From Reuters to The Nikkei [sub], the world is abuzz with the shocking news that Honda had to shut down assembly lines at all of their four Chinese auto assembly plants after workers at a Honda transmission factory in Foshan in southern China walked off the job. While the job action barely registers in the Chinese press, my phone in Beijing rings off the hook. Common question from abroad: “Are they allowed to do that?” There goes another myth.

Before we get to that, the facts: Monthly salaries for factory employees at the transmission factory average 1,500 yuan ($220). The workers want something between 2,000 yuan ($300) to 2,500 yuan ($370) a month, same as what the folks at Honda’s auto assembly plants receive.

On Monday, talks between workers and management broke down. Workers walked. With just-in-time production, the effects were immediate: Honda had to send Monday’s night shift home at their Zengcheng plant (Accord) and at a plant in Huangpu. Yesterday (Wednesday) night, the Honda factory in Wuhan, which makes the Civic, ran out of transmissions and was shut down.

As of this Thursday afternoon in China, all Honda factories remain closed with no end in sight. The Nikkei [sub] said this afternoon that Honda has no plans to obtain transmissions from Japan. A signal that Honda wants to play hardball: If the workers in the transmission plant strike, jobs elsewhere are imperiled.

Now, back to the question. Are Chinese workers allowed to strike? It may come as a surprise to some that strikes are a common occurrence in China. Slavery has been abolished long ago, and you can’t force someone to come to work. China is a signatory to the International Covenant on Economic, Social and Cultural Rights, including the right to strike. As long as workers walk off the job, the only recourse a company has is to fire them for breach of contract. Oh, yes, they must have a work contract by law. Hire and fire just like in the U.S. is against the law.
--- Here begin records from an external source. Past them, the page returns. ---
(** * FilesImportControl: the file transfer orchestrator

    A shallow embedding of [src/FilesImportControl/FilesImportControl.tsx]
    and of the request helper of
    [src/FilesImportControl/PowerAutomateCloudFlows.ts], with the properties
    of the orchestrator stated and proved over it; then of the control class
    of [src/FilesImportControl/index.ts], of the flow client of
    [PowerAutomateCloudFlows.ts] and of the button utilities, with further
    properties of each.

    Conventions of the embedding.
    - A JavaScript string is a [string] of 8-bit code units;
      [toLowerCase] and [trim] are the ECMAScript ones restricted to code
      units below 256.
    - File sizes and the megabyte limit are integers ([Z]); every value the
      component computes from them stays far below 2^53, where JavaScript
      numbers are exact.
    - The values of [Math.random()] and the simulated progress are exact
      rationals ([Q]); the component computes them in doubles, so a value
      it shows may differ by rounding from the one computed here. What is
      stated of them is bounds and monotonicity, which the rounded
      operations keep.
    - React state is threaded explicitly ([St]); [setX(prev => ...)] is a
      state update, [onEvent], [fetch] and [console] calls are recorded in a
      trace of effects, and the answers of the network are read from an
      explicit environment ([World]). *)

From Stdlib Require Import ZArith QArith Qround Qminmax Lia List Ascii String Bool.
From stdpp Require Import gmap strings pretty.
Import ListNotations.

Open Scope string_scope.
Open Scope list_scope.
Open Scope Z_scope.

(** ** JavaScript string primitives used by the component *)

Module Js.

Definition code (c : ascii) : N := N_of_ascii c.

(** ECMAScript WhiteSpace and LineTerminator code points below 256. *)
Definition isWhiteSpace (c : ascii) : bool :=
  let n := code c in
  ((9 <=? n) && (n <=? 13) || (n =? 32) || (n =? 160))%N.

(** Simple case mapping below 256: A-Z and the Latin-1 capitals. *)
Definition lowerChar (c : ascii) : ascii :=
  let n := code c in
  if ((65 <=? n) && (n <=? 90)
      || (192 <=? n) && (n <=? 222) && negb (n =? 215))%N
  then ascii_of_N (n + 32) else c.

Fixpoint toLowerCase (s : string) : string :=
  match s with
  | EmptyString => EmptyString
  | String c s' => String (lowerChar c) (toLowerCase s')
  end.

Fixpoint trimStart (s : string) : string :=
  match s with
  | EmptyString => EmptyString
  | String c s' => if isWhiteSpace c then trimStart s' else s
  end.

Fixpoint trimEnd (s : string) : string :=
  match s with
  | EmptyString => EmptyString
  | String c s' =>
      match trimEnd s' with
      | EmptyString => if isWhiteSpace c then EmptyString else String c EmptyString
      | t => String c t
      end
  end.

Definition trim (s : string) : string := trimEnd (trimStart s).

(** The separators of the regular expression [/[;,]/]. *)
Definition isSeparator (c : ascii) : bool :=
  (Ascii.eqb c ";" || Ascii.eqb c ",")%char.

(** [s.split(/[;,]/)]: never empty, one more piece than separators. *)
Fixpoint splitSeparators (s : string) : list string :=
  match s with
  | EmptyString => [EmptyString]
  | String c s' =>
      if isSeparator c then EmptyString :: splitSeparators s'
      else match splitSeparators s' with
           | h :: t => String c h :: t
           | [] => [String c EmptyString]
           end
  end.

(** [s.includes(c)] for a one-character needle. *)
Fixpoint includesChar (c : ascii) (s : string) : bool :=
  match s with
  | EmptyString => false
  | String d s' => Ascii.eqb d c || includesChar c s'
  end.

(** [s.startsWith(p)]. *)
Fixpoint startsWith (s p : string) : bool :=
  match p, s with
  | EmptyString, _ => true
  | String _ _, EmptyString => false
  | String a p', String b s' => Ascii.eqb a b && startsWith s' p'
  end.

(** [s.replace(c, '')] with a string pattern: the first occurrence only. *)
Fixpoint removeFirst (c : ascii) (s : string) : string :=
  match s with
  | EmptyString => EmptyString
  | String d s' => if Ascii.eqb d c then s' else String d (removeFirst c s')
  end.

(** [s.lastIndexOf(c)]: the last position of [c], or -1. *)
Fixpoint lastIndexOf (c : ascii) (s : string) : Z :=
  match s with
  | EmptyString => -1
  | String d s' =>
      let r := lastIndexOf c s' in
      if 0 <=? r then r + 1
      else if Ascii.eqb d c then 0 else -1
  end.

Fixpoint dropChars (n : nat) (s : string) : string :=
  match n, s with
  | O, _ => s
  | S _, EmptyString => EmptyString
  | S n', String _ s' => dropChars n' s'
  end.

(** [s.substring(start)]: a negative start is clamped to 0, a start past
    the end gives the empty string. *)
Definition substringFrom (start : Z) (s : string) : string :=
  dropChars (Z.to_nat (Z.max 0 start)) s.

End Js.

(** ** Data model *)

(** [IFileState.status]. *)
Inductive Status := pending | uploading | completed | failed | invalid.

Definition Status_eqb (a b : Status) : bool :=
  match a, b with
  | pending, pending | uploading, uploading | completed, completed
  | failed, failed | invalid, invalid => true
  | _, _ => false
  end.

(** What [FileReader.readAsDataURL] delivers for a file: [onload] with a
    result string, [onload] with a null result, or [onerror] with the
    reader's error message. *)
Inductive ReadResult :=
  | ReadOk (dataUrl : string)
  | ReadNull
  | ReadError (message : string).

(** The parts of a browser [File] the component reads. *)
Record File := mkFile {
  name : string;
  size : Z;
  type : string;
  content : ReadResult
}.

(** The result of [validateFileType]. *)
Record Validation := mkValidation {
  v_isValid : bool;
  v_error : option string
}.

(** [IFileState]. Entries are only created by [addFilesToState], which
    always sets [isValid] to a boolean. *)
Record IFileState := mkFileState {
  file : File;
  progress : Z;
  status : Status;
  url : option string;
  error : option string;
  isValid : bool
}.

(** [IExistingFileState]: a file the list endpoint reported
    ([lastModified] is kept as the string the [Date] is built from). *)
Record IExistingFileState := mkExisting {
  ex_name : string;
  ex_size : Z;
  ex_url : string;
  ex_lastModified : string
}.

(** [IAdminConfig]. *)
Record IAdminConfig := mkAdminConfig {
  maxTotalFileSizeMB : Z;
  allowedFileTypes : string
}.

(** ** Validation engine: the type check of [validateFileType] *)

(** One allow-list entry against the lowercased MIME type and the
    lowercased extension of the file (the callback of [allowedTypes.some]). *)
Definition matchesAllowedType (fileType fileExtension allowedType : string) : bool :=
  if Js.includesChar "/" allowedType then
    String.eqb fileType allowedType
    || Js.startsWith fileType (Js.removeFirst "*" allowedType)
  else
    let normalizedAllowedType :=
      if Js.startsWith allowedType "." then allowedType
      else String "." allowedType in
    String.eqb fileExtension normalizedAllowedType.

(** [allowedFileTypes.split(/[;,]/).map(trim, lower).filter(non-empty, non-star)]. *)
Definition parseAllowedTypes (allowed : string) : list string :=
  List.filter
    (fun t => negb (String.eqb t "") && negb (String.eqb t "*"))
    (List.map (fun t => Js.toLowerCase (Js.trim t)) (Js.splitSeparators allowed)).

(** [fileName.substring(fileName.lastIndexOf('.'))] on the lowercased name. *)
Definition fileExtensionOf (f : File) : string :=
  let fileName := Js.toLowerCase (name f) in
  Js.substringFrom (Js.lastIndexOf "." fileName) fileName.

(** The first half of [validateFileType]: [true] when the file passes the
    type restriction (or there is none). *)
Definition typeCheckPasses (allowed : string) (f : File) : bool :=
  if String.eqb allowed "" || String.eqb (Js.trim allowed) ""
     || String.eqb (Js.trim allowed) "*"
  then true
  else
    let allowedTypes := parseAllowedTypes allowed in
    match allowedTypes with
    | [] => true
    | _ =>
        List.existsb
          (matchesAllowedType (Js.toLowerCase (type f)) (fileExtensionOf f))
          allowedTypes
    end.


(** ** Validation engine: the size check and [validateFileType] *)

(** [files.reduce((sum, f) => sum + f.size, 0)]. *)
Definition sumSizes (files : list File) : Z :=
  fold_left (fun sum f => sum + size f) files 0.
(** * pynput: keyboard controller, hot keys and mouse bounds

    A shallow embedding of
    - [lib/pynput/keyboard/_base.py]   ([KeyCode], [Key], [Controller]),
    - [lib/pynput/keyboard/__init__.py] ([HotKey], [GlobalHotKeys]),
    - [lib/pynput/mouse/_xorg.py]       ([Button], [Controller], [Listener]).

    Python text is a list of code points, Python sets are [gset]s, the
    dictionary [_NORMAL_MODIFIERS] is a [gmap].  Code that raises returns a
    [result]; the controller, which mutates its own fields and calls the
    platform's [_handle], runs in a state-and-exception monad whose state
    survives a raised exception, as a Python object does.  Key codes are
    compared as Python compares them, by the identity of the object (see
    [KeyCode]), and an [except] clause catches the subclasses of its class
    (see [issubclass]). *)

From Stdlib Require Import ZArith NArith List String Ascii Bool Lia.
From stdpp Require Import base decidable countable finite gmap list option strings.

Local Open Scope Z_scope.
Local Open Scope list_scope.

(** ** Text *)

(** A [str] is a sequence of Unicode code points. *)
Abbreviation text := (list N).

(** An ASCII literal as text. *)
Definition txt (s : string) : text := N_of_ascii <$> list_ascii_of_string s.

(** ** The named keys *)

(** [class Key(enum.Enum)].  The members' values are placeholders in
    [_base.py]; the platform supplies them (see [Backend] below). *)
Inductive Key :=
  | alt | alt_l | alt_r | alt_gr | backspace | caps_lock
  | cmd | cmd_l | cmd_r | ctrl | ctrl_l | ctrl_r
  | delete | down | end_ | enter | esc
  | f1 | f2 | f3 | f4 | f5 | f6 | f7 | f8 | f9 | f10
  | f11 | f12 | f13 | f14 | f15 | f16 | f17 | f18 | f19 | f20
  | home | left | page_down | page_up | right
  | shift | shift_l | shift_r | space | tab | up
  | insert | menu | num_lock | pause | print_screen | scroll_lock.

Definition Key_members : list Key :=
  [ alt; alt_l; alt_r; alt_gr; backspace; caps_lock;
    cmd; cmd_l; cmd_r; ctrl; ctrl_l; ctrl_r;
    delete; down; end_; enter; esc;
    f1; f2; f3; f4; f5; f6; f7; f8; f9; f10;
    f11; f12; f13; f14; f15; f16; f17; f18; f19; f20;
    home; left; page_down; page_up; right;
    shift; shift_l; shift_r; space; tab; up;
    insert; menu; num_lock; pause; print_screen; scroll_lock ].

Definition Key_name (k : Key) : string :=
  match k with
  | alt => "alt" | alt_l => "alt_l" | alt_r => "alt_r" | alt_gr => "alt_gr"
  | backspace => "backspace" | caps_lock => "caps_lock"
  | cmd => "cmd" | cmd_l => "cmd_l" | cmd_r => "cmd_r"
  | ctrl => "ctrl" | ctrl_l => "ctrl_l" | ctrl_r => "ctrl_r"
  | delete => "delete" | down => "down" | end_ => "end" | enter => "enter"
  | esc => "esc"
  | f1 => "f1" | f2 => "f2" | f3 => "f3" | f4 => "f4" | f5 => "f5"
  | f6 => "f6" | f7 => "f7" | f8 => "f8" | f9 => "f9" | f10 => "f10"
  | f11 => "f11" | f12 => "f12" | f13 => "f13" | f14 => "f14" | f15 => "f15"
  | f16 => "f16" | f17 => "f17" | f18 => "f18" | f19 => "f19" | f20 => "f20"
  | home => "home" | left => "left" | page_down => "page_down"
  | page_up => "page_up" | right => "right"
  | shift => "shift" | shift_l => "shift_l" | shift_r => "shift_r"
  | space => "space" | tab => "tab" | up => "up"
  | insert => "insert" | menu => "menu" | num_lock => "num_lock"
  | pause => "pause" | print_screen => "print_screen"
  | scroll_lock => "scroll_lock"
  end.
(** * The migration engine of [backend/pkg/migrate/migrate.go]

    A shallow embedding of the Go package [migrate]: the loader of the
    migration set, the version store, the transactional applier and the
    orchestrator ([Up], [Down], [Steps]), with the properties stated for
    them.

    Conventions of the embedding:
    - Go's [int] is a 64-bit two's complement integer, modelled in [Z] with
      the wrap-around written out where an operation can leave the range,
      which is at the negation [-steps] of [Steps] only: versions come from
      an [INTEGER] column and from file names of which six bytes are read,
      and the loop counters are bounded by the length of a slice;
    - a Go [string] is a sequence of bytes, modelled by [string];
    - an [error] keeps the format string and the arguments of the
      [fmt.Errorf] call that built it, so that what an error names can be
      read off its value;
    - the database, the cancellation state of the context and a log of the
      calls made to the driver form the state threaded through every
      operation. *)

From Stdlib Require Import ZArith List String Ascii Bool Lia.
Import ListNotations.
Open Scope string_scope.
Open Scope list_scope.
Open Scope Z_scope.

(** ** Go's [int] *)

Module GoInt.

Definition min_int : Z := - 2 ^ 63.
Definition max_int : Z := 2 ^ 63 - 1.

(** Reduction of a mathematical integer to the 64-bit signed range. *)
Definition wrap (z : Z) : Z := (z + 2 ^ 63) mod 2 ^ 64 - 2 ^ 63.

Definition neg (a : Z) : Z := wrap (- a).

End GoInt.

(** ** The parts of the Go standard library the package calls *)

Module Strings.

Definition byte_of (c : ascii) : Z := Z.of_N (N_of_ascii c).

(** [len(s)]: the number of bytes. *)
Definition len (s : string) : Z := Z.of_nat (String.length s).

(** [s[:n]] for [0 <= n <= len(s)]. *)
Definition slice_to (n : nat) (s : string) : string := substring 0 n s.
Militant picketing, Teamster’s style, blocking of plant entrances and so forth would fall under “illegal assembly to break the public peace” and can attract police action. Which doesn’t mean that strikes are always peaceful. Last year, rioting steel workers killed the manager of a steel factory in Jilin, then attacked the police. A factory that made Nerf toys for Hasbro was ransacked by laid-off workers after they had overwhelmed security guards and police. A Philips factory needed the protection of riot police after 1000 workers went on strike. Chinese workers learned from their French colleagues: Taking managers hostage is a common occurrence. No wonder that a little strike at a transmission factory doesn’t get much traction in the Chinese media.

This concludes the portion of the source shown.